Et il n'est pas indifférent que ce soit le plus surréaliste des poètes catalans, Pere Gimferrer, qui ait joué, à bien des égards, ce rôle de passeur entre ces générations meurtries, tenues à demeure, par la dictature franquiste.
Voici deux poèmes de Justo Navarro (traduction de Martine Lèguevaques).
Hors du monde
Fini le plaisir, n'est-ce pas l'après-midi plus vive
un chasseur perdu qui se plaint dans la montagne ?
La lumière, à la dérive
comme l'insondable ligne de l'horizon
toujours en fuite: dans les objets s'éteint cette
clarté gantée des laboratoires
de novembre. Sans regret
on peut mourir alors: quand les bijoux
deviennent verroteries, et que comprime une douce indolence
de vers à soie tissant leurs cocons.
Et chaque chose fatigue
comme un jeune homme faible, indigne des siens.
Trêve éteinte
La matinée tranquille exige son tribut
avec le gant jaune d'une flamme d'huile.
Tu penses à une branche qu'un fruit fait ployer,
ou à un pays qui a le loisir et le plaisir
pour habitudes.

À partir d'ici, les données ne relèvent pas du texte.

(* ===== verification/ClientMsg.v ===== *)
(** * ClientMsg: the manager never finds a message of the client malformed

    What the client sends for a text that it has accepted ([Serialize]) passes every
    check of the manager on the form of a message ([ConfigUpdater]): the manager can
    reject it only for what it says, such as a rule that does not exist. *)

From S2P Require Import Prelude.
From S2P Require Import Enums.
From S2P Require Import Uapi.
From S2P Require Import Bitset.
From S2P Require Import AnomalyFlags.
From S2P Require Import Config.
From S2P Require Import GeoIp.
From S2P Require Import StdMap.
From S2P Require Import Proto.
From S2P Require Import ConfigUpdater.
From S2P Require Import UpdaterSpec.
From S2P Require Import LineConsumer.
From S2P Require Import Tcl.
From S2P Require Import Cli.
From S2P Require Import CliSpec.
From S2P Require Import Serialize.

Open Scope Z_scope.

(** ** Texts and vectors *)

Lemma to_string_length t : String.length (to_string t) = length t.
Proof. unfold to_string. induction t as [|c t IH]; cbn; [done|]. by rewrite IH. Qed.

Lemma to_string_inj : Inj (=) (=) to_string.
Proof. intros a b Hab. apply (f_equal String.list_ascii_of_string) in Hab.
  by rewrite !String.list_ascii_of_string_of_list_ascii in Hab. Qed.

(** The name is not empty, as the manager asks for. *)
Lemma named t : t <> [] -> negb (String.length (to_string t) =? 0)%nat = true.
Proof. rewrite to_string_length. by destruct t. Qed.

Lemma vector_elem {A B} (f : A -> B) l v y : vector_or_null f l = Some v -> y ∈ v -> exists x, y = f x /\ x ∈ l.
Proof. destruct l as [|a l]; [done|]. intros [= <-] Hy. by apply (list_elem_of_fmap f (a :: l)) in Hy. Qed.

Lemma over_vector {A B C} (f : A -> B) l (g : C -> B -> UpdateError + C) c :
  over (vector_or_null f l) g c = rfold (fun c x => g c (f x)) c l.
Proof.
  assert (Hf : forall l c, rfold g c (f <$> l) = rfold (fun c x => g c (f x)) c l).
  { clear. intros l. induction l as [|x l IH]; intros c; [done|]. cbn. destruct (g c (f x)); [done|]. apply IH. }
  destruct l as [|x l]; [done|]. exact (Hf (x :: l) c).
Qed.

(** ** Checks on the form of a message *)

Definition malformed (e : UpdateError) : bool :=
  match e with
  | UE_NULL_FIELD | UE_BITSET_SIZE | UE_REPLACE_AND_DELETE | UE_ADDR_SIZE | UE_PORT_RANGE
  | UE_DEFAULT_TWICE | UE_TCP_FLAG_TYPE => true
  | _ => false
  end.
Abbreviation rsound := (rsat (fun e : UpdateError => malformed e = false)).

(** The client and the manager agree on the number of bytes of a set of flags. *)
Lemma read_bitset n m data : bitset_wf n data -> ByteCount n = ByteCount m ->
  bitset_deserialize m (bitset_serialize data) = Some data.
Proof. intros [Hl _] He. unfold bitset_deserialize, bitset_serialize. by rewrite Hl, He, Nat.eqb_refl. Qed.

Section message.
Context (geodb : CountryMap) (rl : Ratelimits).

Lemma ratelimit_idx_sound t : rsound (get_ratelimit_idx rl (string_or_null t)) (fun _ => True).
Proof.
  unfold string_or_null. destruct t as [|c t]; [done|]. cbn [get_ratelimit_idx].
  rewrite named by done. cbn [rverify rbind]. apply rsat_bind, rsat_some; [done|]. done.
Qed.

Lemma net4key_sound n f : cli_net4_ok n ->
  rsound (get_net4key (Some (mkNet4 (Some (c4_addr n)) (c4_port n) (c4_prefix n))) f) (fun _ => True).
Proof.
  intros [Hl _ _ _]. unfold get_net4key. cbn [rsome rbind m4_addr]. rewrite Hl. cbn [Nat.eqb rverify rbind].
  unfold get_net4key_prot_net, get_net4key_src, get_net4key_dst.
  destruct (isProcNet f), (isSrc f); repeat (apply rsat_bind, rsat_verify; [done|intros _]); done.
Qed.

Lemma net6key_sound n f : cli_net6_ok n ->
  rsound (get_net6key (Some (mkNet6 (Some (c6_addr n)) (c6_port n) (c6_prefix n))) f) (fun _ => True).
Proof.
  intros [Hl _ _ _]. unfold get_net6key. cbn [rsome rbind m6_addr]. rewrite Hl. cbn [Nat.eqb rverify rbind].
  unfold get_net6key_prot_net, get_net6key_src, get_net6key_dst.
  destruct (isProcNet f), (isSrc f); repeat (apply rsat_bind, rsat_verify; [done|intros _]); done.
Qed.

Lemma port_range_sound p : cli_ports_ok p -> rsound (ports_from_range p.1 (default 0 p.2)) (fun _ => True).
Proof.
  intros [Hp He]. unfold ports_from_range. destruct p as [p [e|]]; cbn [fst snd default from_option id] in *; [|done].
  specialize (He e eq_refl). rewrite (proj2 (Z.eqb_neq _ _)) by lia.
  rewrite (proj2 (Z.leb_gt _ _)) by lia. done.
Qed.

(** A loop over a vector of the message, none of whose turns finds it malformed. *)
Lemma over_sound {A B C} (f : A -> B) l (g : C -> B -> UpdateError + C) c :
  (forall c x, x ∈ l -> rsound (g c (f x)) (fun _ => True)) ->
  rsound (over (vector_or_null f l) g c) (fun _ => True).
Proof. intros Hg. rewrite over_vector. apply rsat_fold; [done|]. intros. by apply Hg. Qed.

Lemma vec_add_sound l x : rsound (vec_add l x) (fun _ => True).
Proof. unfold vec_add. by case_decide. Qed.

Lemma vec_delete_sound l x : rsound (vec_delete l x) (fun _ => True).
Proof. by apply rsat_some. Qed.

(** The ports of a rule, added or deleted. *)
Lemma rule_ports_sound f (to : NetIp) ports :
  (forall l x, rsound (f l x) (fun _ => True)) -> Forall cli_ports_ok ports ->
  rsound (match vector_or_null (fun p => mkPortPair p.1 (default 0 p.2)) ports with
    | None => inr to
    | Some ports =>
        rverify (isSrc (ni_flags to)) UE_ONLY_SRC ;?
        let? l := rfold (over_ports f) (ni_ports to) ports in
        inr (set_ports l to)
    end) (fun _ => True).
Proof.
  intros Hf Hp. destruct (vector_or_null _ _) as [v|] eqn:Hv; [|done].
  apply rsat_bind, rsat_verify; [done|]. intros _. apply rsat_bind.
  eapply rsat_mono; [apply (rsat_fold _ (fun _ => True)); [done|]|done]. intros b x _ Hx.
  destruct (vector_elem _ _ _ _ Hv Hx) as (p & -> & Hin). unfold over_ports. cbn [pp_port pp_port_end].
  rewrite list.Forall_forall in Hp. apply rsat_bind. eapply rsat_mono; [by apply port_range_sound, Hp|].
  cbv beta. intros r _. apply rsat_fold; [done|]. intros ? ? _ _. apply Hf.
Qed.

(** The countries of a rule. *)
Lemma rule_nets_sound f (to : NetIp) nets :
  (forall to n, rsound (f to (Some (mkNetCode (cc_port n) (cc_code n)))) (fun _ => True)) ->
  rsound (match vector_or_null (fun n => Some (mkNetCode (cc_port n) (cc_code n))) nets with
    | None => inr to
    | Some nets => rverify (isSrc (ni_flags to)) UE_ONLY_SRC ;? rfold f to nets
    end) (fun _ => True).
Proof.
  intros Hf. destruct (vector_or_null _ _) as [v|] eqn:Hv; [|done].
  apply rsat_bind, rsat_verify; [done|]. intros _. apply rsat_fold; [done|]. intros b x _ Hx.
  destruct (vector_elem _ _ _ _ Hv Hx) as (n & -> & _). apply Hf.
Qed.

Lemma add_matchers_sound r alias flags to : cli_rule_ok r ->
  rsound (net_add_matchers_to geodb (mkProtoWrapper (serialize_net_rule r) alias flags) to) (fun _ => True).
Proof.
  intros [Hf H4 H6 Hn Hp]. rewrite list.Forall_forall in H4. rewrite list.Forall_forall in H6. unfold net_add_matchers_to.
  cbn [pw_rule serialize_net_rule nr_net6s nr_net4s nr_ports nr_nets]. apply rsat_bind.
  eapply rsat_mono; [apply over_sound|cbv beta; intros to1 _; apply rsat_bind;
    eapply rsat_mono; [apply over_sound|cbv beta; intros to2 _; apply rsat_bind;
      eapply rsat_mono; [by apply rule_ports_sound; [apply vec_add_sound|]|cbv beta; intros to3 _]]].
  - intros c x Hx. apply rsat_bind. eapply rsat_mono; [by apply net6key_sound, H6|]. cbv beta. intros k _.
    by apply rsat_bind, rsat_some.
  - intros c x Hx. apply rsat_bind. eapply rsat_mono; [by apply net4key_sound, H4|]. cbv beta. intros k _.
    by apply rsat_bind, rsat_some.
  - apply rule_nets_sound. intros to4 n. apply rsat_bind. cbn [rsome rsat]. apply rsat_bind, rsat_verify; [done|].
    intros _. by destruct (load_geo_entry _ _ _ _).
Qed.

Lemma delete_matchers_sound r alias flags from : cli_rule_ok r ->
  rsound (net_delete_matchers_from (mkProtoWrapper (serialize_net_rule r) alias flags) from) (fun _ => True).
Proof.
  intros [Hf H4 H6 Hn Hp]. rewrite list.Forall_forall in H4. rewrite list.Forall_forall in H6. unfold net_delete_matchers_from.
  cbn [pw_rule serialize_net_rule nr_net6s nr_net4s nr_ports nr_nets]. apply rsat_bind.
  eapply rsat_mono; [apply over_sound|cbv beta; intros to1 _; apply rsat_bind;
    eapply rsat_mono; [apply over_sound|cbv beta; intros to2 _; apply rsat_bind;
      eapply rsat_mono; [by apply rule_ports_sound; [apply vec_delete_sound|]|cbv beta; intros to3 _]]].
  - intros c x Hx. apply rsat_bind. eapply rsat_mono; [by apply net6key_sound, H6|]. cbv beta. intros k _.
    by apply rsat_bind, rsat_some.
  - intros c x Hx. apply rsat_bind. eapply rsat_mono; [by apply net4key_sound, H4|]. cbv beta. intros k _.
    by apply rsat_bind, rsat_some.
  - apply rule_nets_sound. intros to4 n. apply rsat_bind. cbn [rsome rsat]. by apply rsat_bind, rsat_verify.
Qed.

(** *** Rules *)

Lemma edit_sound `{ProtoRule P} `{!EditTarget P V} (proto : ProtoWrapper P) (set : list (string * V)) :
  (BitSet_test opt_replace (pw_flags proto) = true -> BitSet_test opt_delete (pw_flags proto) = false) ->
  (forall r, rsound (set_attributes_to proto r) (fun _ => True)) ->
  (forall r, rsound (add_matchers_to proto r) (fun _ => True)) ->
  (forall r, rsound (delete_matchers_from proto r) (fun _ => True)) ->
  rsound (apply_edit_action proto set) (fun _ => True).
Proof.
  intros He Hs Ha Hd.
  assert (Hget : rsound (get_rule set (pw_alias proto)) (fun _ => True))
    by (unfold get_rule; by destruct (std_find _ _ _) as [[]|]).
  assert (Hstep : forall m k, rsound m (fun _ => True) -> (forall v : V, rsound (k v) (fun _ => True)) ->
    rsound (rbind (B := list (string * V)) m k) (fun _ => True)).
  { intros m k Hm Hk. apply rsat_bind. eapply rsat_mono; [exact Hm|]. intros v _. apply Hk. }
  unfold apply_edit_action. apply rsat_bind. unfold edit_action.
  destruct (BitSet_test opt_replace _) eqn:Hr; [rewrite He by done|destruct (BitSet_test opt_delete _)]; cbn.
  - destruct (has_matchers proto); apply Hstep; try done; intros v; by apply Hstep.
  - destruct (has_matchers proto); [|by apply rsat_some]. apply Hstep; [done|]. intros v; by apply Hstep.
  - apply Hstep; [done|]. intros v; by apply Hstep.
Qed.

Definition net_wrapper (r : CliNetRule) : ProtoWrapper NetRule :=
  mkProtoWrapper (serialize_net_rule r) (to_string (cn_alias r)) (cn_flags r).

Cependant, traîtres sans ruses
ni masques, les heures excitent soudain
leurs meutes : elles te présentent - quoique tu ne leur demandes rien -
le mauvais arçon et l'impudique barbe de plusieurs jours
d'un officier tombé aux mains adverses.
Ceci te donne le dimanche : est-ce le dégoût ou la colère
ou l'enchantement aigre-doux des choses précaires ?
Et le milieu du jour est alors un royaume pillé.